▸ Exercise directions
Find "t_payload_len : nat;" and "s else []))" in the records below. Copy the lines holding them and every line between, exactly, and no others.

▸ Records shown
Start of Block

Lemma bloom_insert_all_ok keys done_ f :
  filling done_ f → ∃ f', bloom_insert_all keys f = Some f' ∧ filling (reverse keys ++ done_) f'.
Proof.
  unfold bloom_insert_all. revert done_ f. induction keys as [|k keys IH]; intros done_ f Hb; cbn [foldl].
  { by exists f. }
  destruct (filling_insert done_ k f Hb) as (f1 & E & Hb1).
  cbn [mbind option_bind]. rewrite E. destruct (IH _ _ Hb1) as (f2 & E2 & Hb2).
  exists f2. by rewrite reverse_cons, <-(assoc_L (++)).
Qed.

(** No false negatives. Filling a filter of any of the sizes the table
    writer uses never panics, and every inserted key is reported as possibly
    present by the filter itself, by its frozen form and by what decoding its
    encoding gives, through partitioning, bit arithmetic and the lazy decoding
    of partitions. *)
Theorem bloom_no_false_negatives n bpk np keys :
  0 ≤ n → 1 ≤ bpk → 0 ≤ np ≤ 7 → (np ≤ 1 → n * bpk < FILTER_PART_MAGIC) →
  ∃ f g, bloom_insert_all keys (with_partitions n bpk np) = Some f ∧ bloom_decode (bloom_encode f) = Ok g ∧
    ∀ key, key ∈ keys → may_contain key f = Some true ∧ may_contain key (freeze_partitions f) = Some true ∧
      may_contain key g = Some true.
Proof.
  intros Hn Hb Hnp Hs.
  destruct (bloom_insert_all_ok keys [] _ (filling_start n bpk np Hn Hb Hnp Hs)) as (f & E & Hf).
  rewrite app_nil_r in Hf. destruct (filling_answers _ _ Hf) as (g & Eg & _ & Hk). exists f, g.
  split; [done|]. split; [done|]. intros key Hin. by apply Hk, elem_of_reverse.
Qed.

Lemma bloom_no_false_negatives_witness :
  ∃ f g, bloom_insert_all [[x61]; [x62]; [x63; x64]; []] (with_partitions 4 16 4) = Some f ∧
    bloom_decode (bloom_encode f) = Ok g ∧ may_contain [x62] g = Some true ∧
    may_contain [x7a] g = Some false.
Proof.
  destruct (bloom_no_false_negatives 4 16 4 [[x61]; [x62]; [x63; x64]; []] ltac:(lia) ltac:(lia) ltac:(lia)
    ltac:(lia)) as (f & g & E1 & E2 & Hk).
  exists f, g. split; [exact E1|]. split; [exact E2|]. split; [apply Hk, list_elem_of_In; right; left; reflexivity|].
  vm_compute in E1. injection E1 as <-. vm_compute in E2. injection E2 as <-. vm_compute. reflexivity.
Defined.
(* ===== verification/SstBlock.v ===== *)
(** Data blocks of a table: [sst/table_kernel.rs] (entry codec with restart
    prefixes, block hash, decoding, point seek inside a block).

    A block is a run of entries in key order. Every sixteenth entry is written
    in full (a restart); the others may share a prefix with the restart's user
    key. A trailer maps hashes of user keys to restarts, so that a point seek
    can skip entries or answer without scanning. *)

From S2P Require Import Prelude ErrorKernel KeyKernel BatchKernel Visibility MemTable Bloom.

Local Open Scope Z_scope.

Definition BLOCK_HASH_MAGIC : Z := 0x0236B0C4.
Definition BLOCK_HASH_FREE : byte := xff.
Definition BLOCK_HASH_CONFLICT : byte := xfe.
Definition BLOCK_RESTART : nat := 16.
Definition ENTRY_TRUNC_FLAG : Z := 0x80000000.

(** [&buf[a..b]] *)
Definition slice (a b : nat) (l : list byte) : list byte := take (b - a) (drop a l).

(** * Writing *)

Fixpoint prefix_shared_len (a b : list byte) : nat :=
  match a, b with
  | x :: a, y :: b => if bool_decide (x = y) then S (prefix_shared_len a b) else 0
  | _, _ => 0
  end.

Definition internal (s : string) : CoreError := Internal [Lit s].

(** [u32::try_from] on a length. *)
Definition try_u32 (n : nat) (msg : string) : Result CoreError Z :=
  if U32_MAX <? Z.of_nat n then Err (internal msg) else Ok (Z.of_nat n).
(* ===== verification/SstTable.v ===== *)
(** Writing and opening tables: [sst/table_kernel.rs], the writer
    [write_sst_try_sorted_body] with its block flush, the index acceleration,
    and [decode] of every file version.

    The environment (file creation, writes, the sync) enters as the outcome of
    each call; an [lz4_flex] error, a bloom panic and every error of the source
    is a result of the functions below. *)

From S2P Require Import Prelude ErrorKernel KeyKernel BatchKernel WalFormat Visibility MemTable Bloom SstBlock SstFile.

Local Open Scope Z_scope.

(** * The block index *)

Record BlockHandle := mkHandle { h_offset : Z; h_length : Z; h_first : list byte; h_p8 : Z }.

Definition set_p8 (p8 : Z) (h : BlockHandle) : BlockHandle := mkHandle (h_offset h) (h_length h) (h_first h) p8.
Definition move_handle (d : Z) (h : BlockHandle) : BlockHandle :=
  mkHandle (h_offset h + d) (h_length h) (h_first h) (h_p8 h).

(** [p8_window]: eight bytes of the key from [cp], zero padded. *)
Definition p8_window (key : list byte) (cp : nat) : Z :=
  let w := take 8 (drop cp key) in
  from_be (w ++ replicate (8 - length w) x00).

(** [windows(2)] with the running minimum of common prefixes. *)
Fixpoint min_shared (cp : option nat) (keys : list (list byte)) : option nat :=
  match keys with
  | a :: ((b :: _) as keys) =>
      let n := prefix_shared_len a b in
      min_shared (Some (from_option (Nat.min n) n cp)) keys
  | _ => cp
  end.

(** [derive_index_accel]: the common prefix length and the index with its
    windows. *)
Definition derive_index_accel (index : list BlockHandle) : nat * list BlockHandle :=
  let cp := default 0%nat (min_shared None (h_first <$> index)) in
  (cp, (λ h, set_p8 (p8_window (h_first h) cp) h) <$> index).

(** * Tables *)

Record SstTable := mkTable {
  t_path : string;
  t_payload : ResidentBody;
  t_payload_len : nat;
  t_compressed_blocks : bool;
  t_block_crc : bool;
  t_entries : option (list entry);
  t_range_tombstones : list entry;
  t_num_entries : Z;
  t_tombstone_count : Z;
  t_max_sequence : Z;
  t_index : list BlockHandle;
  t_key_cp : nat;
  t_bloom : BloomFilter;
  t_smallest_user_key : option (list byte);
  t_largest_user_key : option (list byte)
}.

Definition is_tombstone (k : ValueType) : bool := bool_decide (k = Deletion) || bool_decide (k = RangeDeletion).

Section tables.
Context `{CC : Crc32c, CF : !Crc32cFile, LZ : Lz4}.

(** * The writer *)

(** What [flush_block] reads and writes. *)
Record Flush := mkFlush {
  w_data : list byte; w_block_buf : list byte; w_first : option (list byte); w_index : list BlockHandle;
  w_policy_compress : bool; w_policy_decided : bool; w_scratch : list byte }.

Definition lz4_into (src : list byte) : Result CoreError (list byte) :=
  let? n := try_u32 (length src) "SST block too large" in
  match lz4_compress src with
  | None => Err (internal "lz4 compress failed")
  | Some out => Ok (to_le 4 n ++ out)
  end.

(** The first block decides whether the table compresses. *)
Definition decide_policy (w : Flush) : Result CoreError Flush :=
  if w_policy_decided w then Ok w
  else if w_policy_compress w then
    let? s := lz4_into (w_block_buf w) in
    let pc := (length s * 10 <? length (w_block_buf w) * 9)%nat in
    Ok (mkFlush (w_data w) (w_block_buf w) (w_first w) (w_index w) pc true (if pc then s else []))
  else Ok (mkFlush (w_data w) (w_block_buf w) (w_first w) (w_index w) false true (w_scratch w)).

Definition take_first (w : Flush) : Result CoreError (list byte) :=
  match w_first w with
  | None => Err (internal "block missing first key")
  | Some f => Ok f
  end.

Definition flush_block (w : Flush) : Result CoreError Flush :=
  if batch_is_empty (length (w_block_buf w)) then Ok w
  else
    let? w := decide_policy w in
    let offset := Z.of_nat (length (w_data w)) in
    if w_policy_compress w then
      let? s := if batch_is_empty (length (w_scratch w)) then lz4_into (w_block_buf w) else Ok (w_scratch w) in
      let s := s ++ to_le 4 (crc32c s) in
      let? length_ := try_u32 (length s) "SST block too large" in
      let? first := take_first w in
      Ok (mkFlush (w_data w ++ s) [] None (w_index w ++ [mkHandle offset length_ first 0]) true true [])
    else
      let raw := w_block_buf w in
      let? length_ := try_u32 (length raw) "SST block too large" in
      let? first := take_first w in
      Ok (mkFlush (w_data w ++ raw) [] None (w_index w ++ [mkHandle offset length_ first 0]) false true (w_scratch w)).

End of Block

▸ Completed exercise
  t_payload_len : nat;
  t_compressed_blocks : bool;
  t_block_crc : bool;
  t_entries : option (list entry);
  t_range_tombstones : list entry;
  t_num_entries : Z;
  t_tombstone_count : Z;
  t_max_sequence : Z;
  t_index : list BlockHandle;
  t_key_cp : nat;
  t_bloom : BloomFilter;
  t_smallest_user_key : option (list byte);
  t_largest_user_key : option (list byte)
}.

Definition is_tombstone (k : ValueType) : bool := bool_decide (k = Deletion) || bool_decide (k = RangeDeletion).

Section tables.
Context `{CC : Crc32c, CF : !Crc32cFile, LZ : Lz4}.

(** * The writer *)

(** What [flush_block] reads and writes. *)
Record Flush := mkFlush {
  w_data : list byte; w_block_buf : list byte; w_first : option (list byte); w_index : list BlockHandle;
  w_policy_compress : bool; w_policy_decided : bool; w_scratch : list byte }.

Definition lz4_into (src : list byte) : Result CoreError (list byte) :=
  let? n := try_u32 (length src) "SST block too large" in
  match lz4_compress src with
  | None => Err (internal "lz4 compress failed")
  | Some out => Ok (to_le 4 n ++ out)
  end.

(** The first block decides whether the table compresses. *)
Definition decide_policy (w : Flush) : Result CoreError Flush :=
  if w_policy_decided w then Ok w
  else if w_policy_compress w then
    let? s := lz4_into (w_block_buf w) in
    let pc := (length s * 10 <? length (w_block_buf w) * 9)%nat in
    Ok (mkFlush (w_data w) (w_block_buf w) (w_first w) (w_index w) pc true (if pc then s else []))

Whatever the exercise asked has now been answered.